Depending on your situation, you might have a team counting on you. You might have an audience watching you. And no matter what, you’ll be pushing yourself to your physical limit in at least some ways.
It’s a lot of pressure to manage. Fortunately, there are several strategies that can help you soothe that anxiety in the days and hours leading up to your event.
Create a Routine
One of the best things you can do for yourself is create a routine. Routines make us feel comfortable and safe, and give us a predictable pattern of behaviors to follow. During a competition, one critical factor for producing anxiety is novelty; you’re often forced to be in a new situation, in a new environment, and surrounded by people you don’t know.
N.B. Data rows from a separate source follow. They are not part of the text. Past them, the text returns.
(** The name of the function called, without its arguments. *)
Inductive name : Type :=
| N_urlretrieve | N_load_model | N_transcribe | N_load_audio | N_pad_or_trim
| N_log_mel_spectrogram | N_to | N_detect_language | N_DecodingOptions
| N_decode | N_print.

#[global] Instance name_eq_dec : EqDecision name.
Proof. solve_decision. Defined.

Definition call_name `{Extern} {R} (c : call R) : name :=
  match c with
  | urlretrieve _ _ => N_urlretrieve
  | load_model _ => N_load_model
  | transcribe _ _ _ => N_transcribe
  | load_audio _ => N_load_audio
  | pad_or_trim _ => N_pad_or_trim
  | log_mel_spectrogram _ => N_log_mel_spectrogram
  | tensor_to _ _ => N_to
  | detect_language _ _ => N_detect_language
  | DecodingOptions _ _ => N_DecodingOptions
  | decode _ _ _ => N_decode
  | print _ => N_print
  end.

(** ** Programs

    A program returns, raises, calls external code and continues with what
    the call returned, or runs a body under [try ... except]. *)
Inductive prog `{Extern} : Type → Type :=
| Ret {A} (a : A) : prog A
| Raise {A} (e : exn) : prog A
| Call {A R} (c : call R) (k : R → prog A) : prog A
| Try {A B} (body : prog B) (handler : exn → prog B) (k : B → prog A)
  : prog A.

Fixpoint bind `{Extern} {A B} (p : prog A) (f : A → prog B) : prog B :=
  match p with
  | Ret a => λ f, f a
  | Raise e => λ _, Raise e
  | Call c k => λ f, Call c (λ r, bind (k r) f)
  | Try b h k => λ f, Try b h (λ r, bind (k r) f)
  end f.

#[global] Instance prog_ret `{Extern} : MRet prog := @Ret _.
#[global] Instance prog_bind `{Extern} : MBind prog := λ A B f p, bind p f.

(** A single call. *)
Definition perform `{Extern} {R} (c : call R) : prog R := Call c Ret.

(** The result of a builtin: its value, or the exception raised. *)
Definition lift `{Extern} {A} (r : exn + A) : prog A :=
  match r with
  | inl e => Raise e
  | inr a => Ret a
  end.

(** ** Running a program in an environment

    The environment answers every call with a value or an exception and
    moves to a new state.  [run] records each call with its answer. *)
Inductive entry `{Extern} : Type :=
| Entry {R} (c : call R) (answer : exn + R).

Record execution `{Extern} (W A : Type) : Type := Execution {
  trace : list entry;
  outcome : exn + A;
  final : W;
}.
Arguments Execution {_ _ _} _ _ _.
Arguments trace {_ _ _} _.
Arguments outcome {_ _ _} _.
Arguments final {_ _ _} _.

Section run.
Context `{Extern} {W : Type}.
Variable handle : ∀ R, call R → W → (exn + R) * W.

Definition after {A} (t : list entry) (x : execution W A) : execution W A :=
  Execution (t ++ trace x) (outcome x) (final x).

Fixpoint run {A} (p : prog A) (w : W) : execution W A :=
  match p with
  | Ret a => Execution [] (inr a) w
  | Raise e => Execution [] (inl e) w
  | Call c k =>
      match handle _ c w with
      | (inl e, w') => Execution [Entry c (inl e)] (inl e) w'
      | (inr v, w') => after [Entry c (inr v)] (run (k v) w')
      end
  | Try body handler k =>
      let b := run body w in
      match outcome b with
      | inr v => after (trace b) (run (k v) (final b))
      | inl e =>
          let h := run (handler e) (final b) in
          match outcome h with
          | inr v => after (trace b ++ trace h) (run (k v) (final h))
          | inl e' => Execution (trace b ++ trace h) (inl e') (final h)
          end
      end
  end.
End run.

(** *** Reading traces *)

Definition entry_name `{Extern} (e : entry) : name :=
  match e with Entry c _ => call_name c end.

Definition names `{Extern} (t : list entry) : list name := entry_name <$> t.

(** The exception an entry ended with, if any. *)
Definition raised `{Extern} (e : entry) : option exn :=
  match e with
  | Entry _ (inl x) => Some x
  | Entry _ (inr _) => None
  end.

(** The downloads in a trace: URL and destination of each. *)
Definition fetch_of `{Extern} (e : entry) : option (string * string) :=
  match e with
  | Entry (urlretrieve url filename) _ => Some (url, filename)
  | Entry _ _ => None
  end.

Definition fetches `{Extern} (t : list entry) : list (string * string) :=
  omap fetch_of t.

(** The task an entry asks for, where the call has a task argument. *)
Definition entry_task `{Extern} (e : entry) : option string :=
  match e with
  | Entry (DecodingOptions _ task) _ => Some task
  | Entry (transcribe _ _ kw) _ => kw_task kw
  | Entry _ _ => None
  end.

(** The probability mappings [model.detect_language] returned. *)
Definition detection_of `{Extern} (e : entry) : option (dict Qc) :=
  match e with
  | Entry c answer =>
      match c in call R return exn + R → option (dict Qc) with
      | detect_language _ _ =>
          λ answer, match answer with
                    | inr (_, language_probs) => Some language_probs
                    | inl _ => None
                    end
      | _ => λ _, None
      end answer
  end.

Definition detected_probs `{Extern} (t : list entry) : list (dict Qc) :=
  omap detection_of t.

(** The languages passed to [whisper.DecodingOptions]. *)
Definition language_of `{Extern} (e : entry) : option string :=
  match e with
  | Entry (DecodingOptions language _) _ => Some language
  | Entry _ _ => None
  end.

Definition requested_languages `{Extern} (t : list entry) : list string :=
  omap language_of t.

(** The arguments of [print]. *)
Definition printed_of `{Extern} (e : entry) : option printable :=
  match e with
  | Entry (print x) _ => Some x
  | Entry _ _ => None
  end.

Definition printed `{Extern} (t : list entry) : list printable :=
  omap printed_of t.

(** Programs without [try ... except]. *)
Inductive no_try `{Extern} : ∀ {A}, prog A → Prop :=
| no_try_Ret {A} (a : A) : no_try (Ret a)
| no_try_Raise {A} (e : exn) : no_try (@Raise _ A e)
| no_try_Call {A R} (c : call R) (k : R → prog A) :
    (∀ r, no_try (k r)) → no_try (Call c k).

(** The steps of the manual pipeline, in the order the spec lists them. *)
Definition pipeline : list name :=
  [N_load_audio; N_pad_or_trim; N_log_mel_spectrogram; N_detect_language;
   N_DecodingOptions; N_decode].

(** An execution in which every exception an external call raised ended
    the run there and is, unchanged, the outcome of the run. *)
Definition propagates `{Extern} {W A} (r : execution W A) : Prop :=
  ∀ pre e post x,
    trace r = pre ++ e :: post → raised e = Some x →
    post = [] ∧ outcome r = inl x.

(** ** [1_basic_call_english_only.py] *)

Module BasicCallEnglishOnly.
Section script.
Context `{Extern}.

Definition AUDIO_URL : string :=
  "https://github.com/fenago/whisper/raw/refs/heads/main/test_audio_files/terrible_quality.mp3".
Definition AUDIO_FILE : string := "terrible_quality.mp3".

(** [def get_transcription(audio_file)], with the module-level [MODEL]
    it reads as a parameter. *)
Definition get_transcription (MODEL : Model) (audio_file : string)
  : prog (dict pyval) :=
  result ← perform (transcribe MODEL audio_file no_kwargs);
  perform (print (Obj_val (PDict result)));;
  mret result.

(** The module body, top to bottom. *)
Definition script : prog unit :=
  MODEL ← perform (load_model "medium.en");
  perform (urlretrieve AUDIO_URL AUDIO_FILE);;
  get_transcription MODEL AUDIO_FILE;;
  mret ().
End script.
End BasicCallEnglishOnly.

(** ** [1_multiple_languages.py] *)

Module MultipleLanguages.
Section script.
Context `{Extern}.

Definition AUDIO_URL : string :=
  "https://github.com/fenago/whisper/raw/refs/heads/main/test_audio_files/dutch_the_netherlands.mp3".
Definition AUDIO_FILE : string := "dutch_the_netherlands.mp3".

(** [def detect_language_and_transcribe(audio_file)], with the
    module-level [model] it reads as a parameter. *)
Definition detect_language_and_transcribe (model : Model)
    (audio_file : string) : prog string :=
  audio ← perform (load_audio audio_file);
  audio ← perform (pad_or_trim audio);
  mel ← (t ← perform (log_mel_spectrogram audio);
         perform (tensor_to t (model_device model)));
  '(_, language_probs) ← perform (detect_language model mel);
  language ← lift (select_language language_probs);
  perform (print (Obj_val (PStr ("Detected language: " ++ language)%string)));;
  options ← perform (DecodingOptions language "transcribe");
  result ← perform (decode model mel options);
  perform (print (Obj_decoding result));;
  mret (result_text result).

(** The module body, top to bottom.  The [def] only binds a name, and
    the two calls after it are commented out in the source. *)
Definition script : prog unit :=
  perform (urlretrieve AUDIO_URL AUDIO_FILE);;
  model ← perform (load_model "medium");
  result ← perform (transcribe model AUDIO_FILE
                      {| kw_verbose := Some true;
                         kw_language := Some "nl";
                         kw_task := Some "translate" |});
  text ← lift (dict_getitem result "text");
  perform (print (Obj_val text)).
End script.
End MultipleLanguages.

(** ** Orderings and results the specification speaks of *)

(** The file path a call reads audio from. *)
Definition consumed_file `{Extern} (e : entry) : option string :=
  match e with
  | Entry (transcribe _ audio _) _ => Some audio
  | Entry (load_audio file) _ => Some file
  | Entry _ _ => None
  end.

(** URL and destination of a download that returned. *)
Definition completed_fetch `{Extern} (e : entry) : option (string * string) :=
  match raised e with
  | None => fetch_of e
  | Some _ => None
  end.

(** The spectrogram a detection that returned was run on, and the one a
    decoding was asked for. *)
Definition detected_mel `{Extern} (e : entry) : option Mel :=
  match raised e with
  | None => match e with
            | Entry (detect_language _ mel) _ => Some mel
            | Entry _ _ => None
            end
  | Some _ => None
  end.

Definition decoded_mel `{Extern} (e : entry) : option Mel :=
  match e with
  | Entry (decode _ mel _) _ => Some mel
  | Entry _ _ => None
  end.

(** The Transcriber of the spec loads the model and feeds it the audio;
    the Fetcher downloads; printing belongs to neither. *)
Definition is_transcriber_step (n : name) : bool :=
  match n with
  | N_urlretrieve | N_print => false
  | _ => true
  end.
You might also be dealing with an unfamiliar sequence of events leading up to the event, like waking up at a new time.
Mitigate the effects of these novelties by integrating them into your routine leading up to the event. For example, you can wake up at the right time and drive to the starting location each day as a kind of practice run.
Visualize Your Performance
Visualization is a powerful technique that helps you relieve anxiety, focus on your goals, and even improve your performance. In the days and weeks leading up to your competition, spend a bit of time each day thinking about your performance, and visualizing what you plan to do. Include as many details as possible, including sights, sounds, smells, and feelings. The more you do this, the more confident and prepared you’ll feel.
Consider Using CBD
One of the most popular natural products for relieving stress in the modern era is CBD, thanks to new regulations that allow its production and sale. There are a variety of CBD products available, including the sour “space candy” CBD hemp flower; anything with a sufficient CBD content can help you calm your racing thoughts and relax you.
Keep a Journal
Another great option to relieve your anxiety is to keep a journal. In this exercise, you’ll write down how you’ve trained and how you feel about your athletic abilities. This can help you keep track of your progress, and feel confident about how far you’ve come.
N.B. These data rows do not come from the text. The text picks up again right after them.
(** * Compliance and notification engine of the course-management platform

    A shallow embedding of
      - models/Notification.js            (the ledger row),
      - models/index.js                   (what [require('../models')]
                                           exports, and the associations),
      - services/notificationService.js   (NotificationService),
      - routes/notifications.js           (the HTTP handlers),
      - the two notification workers that follow the error classes in
        middleware/errorHandler.js: class NotificationWorker (the ledger
        sweep and the scheduler) and the Redis-backed sweep and dispatcher
        ([checkOverdueLogs], [processNotification], [sendEmail]),
      - routes/activityTracker.js         (filing and deleting a log),
    followed by the properties of the specification that concern them.

    Conventions of the embedding.
      - A UUID is a natural number; a [Date] is a number of milliseconds
        since the epoch, as [Date.prototype.getTime] returns it.
      - A table is the list of its rows in insertion order.
      - [new Date()] is the argument [now] of the operation that reads the
        clock; one call of an operation reads one instant.
      - An [await]ed promise that rejects is a thrown exception: the
        functions that can throw return a [Completion].
      - The name [Notification] that services/notificationService.js and
        routes/notifications.js take from [require('../models')] is a
        [Models.Binding]; [Models.Notification] is the binding the index
        gives it. *)

From Stdlib Require Import String ZArith Bool Arith Lia List.
From Stdlib Require Import Sorting.Sorted DecimalString.
From Stdlib Require Import Sorting.Permutation.
Import ListNotations.

Set Implicit Arguments.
It’s also an opportunity to write about how you’re feeling, subjectively. How anxious are you feeling? What are the root causes of that anxiety? Have you been able to engage in any habits that mitigate your anxiety? Writing these things down can help you process your thoughts and ultimately feel better about your situation.
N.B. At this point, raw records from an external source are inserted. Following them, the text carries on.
(** * Laval frontend: the node configuration query client

    A shallow embedding of [packages/frontend/src/App.tsx]: the submit
    handler of the query form, the interpretation of the port-mapping
    payload and the part of the view that depends on them, together with
    the ECMAScript built-ins the component calls ([String.prototype.trim],
    [JSON.parse], [JSON.stringify]). *)

From Stdlib Require Import ZArith List Ascii String Bool Lia.
From stdpp Require Import base option list gmap.

Local Open Scope N_scope.

(** ** ECMAScript strings

    A string value is a finite sequence of 16-bit code units. *)

Abbreviation jsstring := (list N).

Module Utf8.

(** Source files are UTF-8; a string literal of the source denotes the
    UTF-16 code units of the characters it spells. *)

Definition byte_of (a : ascii) : N := N_of_ascii a.

Fixpoint bytes (s : string) : list N :=
  match s with
  | EmptyString => []
  | String a s' => byte_of a :: bytes s'
  end.

Definition cont (b : N) : N := N.land b 0x3F.

Definition code_units (cp : N) : list N :=
  if cp <? 0x10000 then [cp]
  else
    let v := cp - 0x10000 in
    [0xD800 + N.shiftr v 10; 0xDC00 + N.land v 0x3FF].

Fixpoint decode (bs : list N) : list N :=
  match bs with
  | [] => []
  | b0 :: r0 =>
      if b0 <? 0x80 then b0 :: decode r0
      else
        match r0 with
        | [] => [0xFFFD]
        | b1 :: r1 =>
            if b0 <? 0xE0 then
              (N.shiftl (N.land b0 0x1F) 6 + cont b1) :: decode r1
            else
              match r1 with
              | [] => [0xFFFD]
              | b2 :: r2 =>
                  if b0 <? 0xF0 then
                    (N.shiftl (N.land b0 0x0F) 12
                     + N.shiftl (cont b1) 6 + cont b2) :: decode r2
                  else
                    match r2 with
                    | [] => [0xFFFD]
                    | b3 :: r3 =>
                        code_units
                          (N.shiftl (N.land b0 0x07) 18
                           + N.shiftl (cont b1) 12
                           + N.shiftl (cont b2) 6 + cont b3)
                        ++ decode r3
                    end
              end
        end
  end.

End Utf8.

(** [JS "..."] is the string value denoted by a literal of the source. *)
Definition JS (s : string) : jsstring := Utf8.decode (Utf8.bytes s).

(** ToBoolean on a string: only the empty string is falsy. *)
Definition truthy (s : jsstring) : bool :=
  match s with
  | [] => false
  | _ :: _ => true
  end.

(** [a || b] on strings. *)
Definition or_else (a b : jsstring) : jsstring :=
  if truthy a then a else b.

(** *** String.prototype.trim

    ECMA-262, TrimString with [start+end]: the leading and the trailing
    code units that are WhiteSpace or LineTerminator are removed. *)

Definition is_white_space (c : N) : bool :=
  bool_decide
    (c ∈ [0x0009; 0x000B; 0x000C; 0x0020; 0x00A0; 0x1680; 0x202F; 0x205F;
          0x3000; 0xFEFF])
  || ((0x2000 <=? c) && (c <=? 0x200A)).

Definition is_line_terminator (c : N) : bool :=
  bool_decide (c ∈ [0x000A; 0x000D; 0x2028; 0x2029]).

Definition is_trimmable (c : N) : bool :=
  is_white_space c || is_line_terminator c.

Fixpoint trim_start (s : jsstring) : jsstring :=
  match s with
  | [] => []
  | c :: r => if is_trimmable c then trim_start r else s
  end.

Definition trim_end (s : jsstring) : jsstring :=
  rev (trim_start (rev s)).

Definition trim (s : jsstring) : jsstring := trim_end (trim_start s).

(** ** The JSON object of ECMAScript

    [JSON.parse] and [JSON.stringify] as ECMA-262 defines them, for the
    calls the component makes: [JSON.parse(text)] without a reviver and
    [JSON.stringify(value, null, 2)] on a value that [JSON.parse]
    returned. *)

Module JSON.

(** The code units that the grammar and the serialization name. *)
Abbreviation TAB := 9%N (only parsing).
Abbreviation LINE_FEED := 10%N (only parsing).
Abbreviation CARRIAGE_RETURN := 13%N (only parsing).
Abbreviation SPACE := 32%N (only parsing).
Abbreviation QUOTATION_MARK := 34%N (only parsing).
Abbreviation PLUS_SIGN := 43%N (only parsing).
Abbreviation COMMA := 44%N (only parsing).
Abbreviation HYPHEN_MINUS := 45%N (only parsing).
Abbreviation FULL_STOP := 46%N (only parsing).
Abbreviation SOLIDUS := 47%N (only parsing).
Abbreviation DIGIT_ZERO := 48%N (only parsing).
Abbreviation DIGIT_NINE := 57%N (only parsing).
Abbreviation COLON := 58%N (only parsing).
Abbreviation LETTER_A := 65%N (only parsing).
Abbreviation LETTER_E := 69%N (only parsing).
Abbreviation LETTER_F := 70%N (only parsing).
Abbreviation LETTER_Z := 90%N (only parsing).
Abbreviation LEFT_SQUARE_BRACKET := 91%N (only parsing).
Abbreviation REVERSE_SOLIDUS := 92%N (only parsing).
Abbreviation RIGHT_SQUARE_BRACKET := 93%N (only parsing).
Abbreviation LETTER_a := 97%N (only parsing).
Abbreviation LETTER_b := 98%N (only parsing).
Abbreviation LETTER_e := 101%N (only parsing).
Abbreviation LETTER_f := 102%N (only parsing).
Abbreviation LETTER_n := 110%N (only parsing).
Abbreviation LETTER_r := 114%N (only parsing).
Abbreviation LETTER_t := 116%N (only parsing).
Abbreviation LETTER_u := 117%N (only parsing).
Abbreviation LETTER_z := 122%N (only parsing).
Abbreviation LEFT_CURLY_BRACKET := 123%N (only parsing).
Abbreviation RIGHT_CURLY_BRACKET := 125%N (only parsing).

(** The texts [null], [true], [false], [NaN] and [Infinity]. *)
Abbreviation null_text := [110; 117; 108; 108]%N (only parsing).
Abbreviation true_text := [116; 114; 117; 101]%N (only parsing).
Abbreviation false_text := [102; 97; 108; 115; 101]%N (only parsing).
Abbreviation NaN_text := [78; 97; 78]%N (only parsing).
Abbreviation Infinity_text :=
  [73; 110; 102; 105; 110; 105; 116; 121]%N (only parsing).

Local Open Scope Z_scope.

(** *** Number values

    A Number is an IEEE 754 binary64 value. [NFin neg m e] is
    [(-1)^neg * m * 2^e]; the values of the type that are doubles are the
    [canonical] ones, so that a double has one representation. *)

Inductive number : Type :=
| NNaN
| NInf (neg : bool)
| NFin (neg : bool) (m e : Z).

Definition canonical_number (x : number) : Prop :=
  match x with
  | NFin _ m e =>
      0 <= m < 2 ^ 53 /\ -1074 <= e <= 971 /\ (m < 2 ^ 52 -> e = -1074)
  | _ => True
  end.

Definition is_finite (x : number) : bool :=
  match x with
  | NFin _ _ _ => true
  | _ => false
  end.

Definition number_eqb (x y : number) : bool :=
  match x, y with
  | NNaN, NNaN => true
  | NInf a, NInf b => eqb a b
  | NFin a m e, NFin b m' e' => eqb a b && (m =? m') && (e =? e')
  | _, _ => false
  end.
Set Yourself Up for Ample Sleep
Anxiety is exacerbated by a lack of sleep, and unfortunately, anxiety is also a root cause of losing sleep, often resulting in a vicious cycle. One of your highest priorities should be getting plenty of sleep in the days leading up to the competition—and setting yourself up for a good night’s sleep the night before. Adjust your sleep schedule so you’re waking up and going to bed at the same time each day, limit your caffeine intake, and make sure you’re sleeping in a comfortable, familiar bed. You may also consider taking a sleep aid, but make sure you test it well in advance of the race so you know how it affects your body.
Another common tactic for athletes seeking anxiety relief is meditation—especially mindfulness meditation. There are many different styles of meditation, but most of them are centered on the same goal; clearing your mind of distracting thoughts and giving you greater focus. With mindfulness, you’ll attempt to focus on your breathing (or on a repeating mantra), and attempt to observe all your thoughts and feelings as they pass. With practice, you’ll enter a state of peace, with heightened emotional control.
Concentrate on Something
If your anxiety becomes overwhelming the day of the event, consider distracting yourself by focusing on something other than your persistent anxious thoughts. For example, you could narrow your focus to one blade of grass on the field, or on a piece of art that’s hanging in the locker room. A few minutes of attention may be all it takes to soothe your anxiety.
You won’t be able to get rid of your anxiety entirely, and even if you could, you may not want to; remember, anxiety may feel unpleasant, but it’s a powerful physiological response designed to prepare us for a stressful situation.
A little bit of anxiety can heighten your senses and improve your performance, giving you the edge you need to outcompete your fellow athletes.
In the meantime, keep your anxiety at manageable levels with these tactics.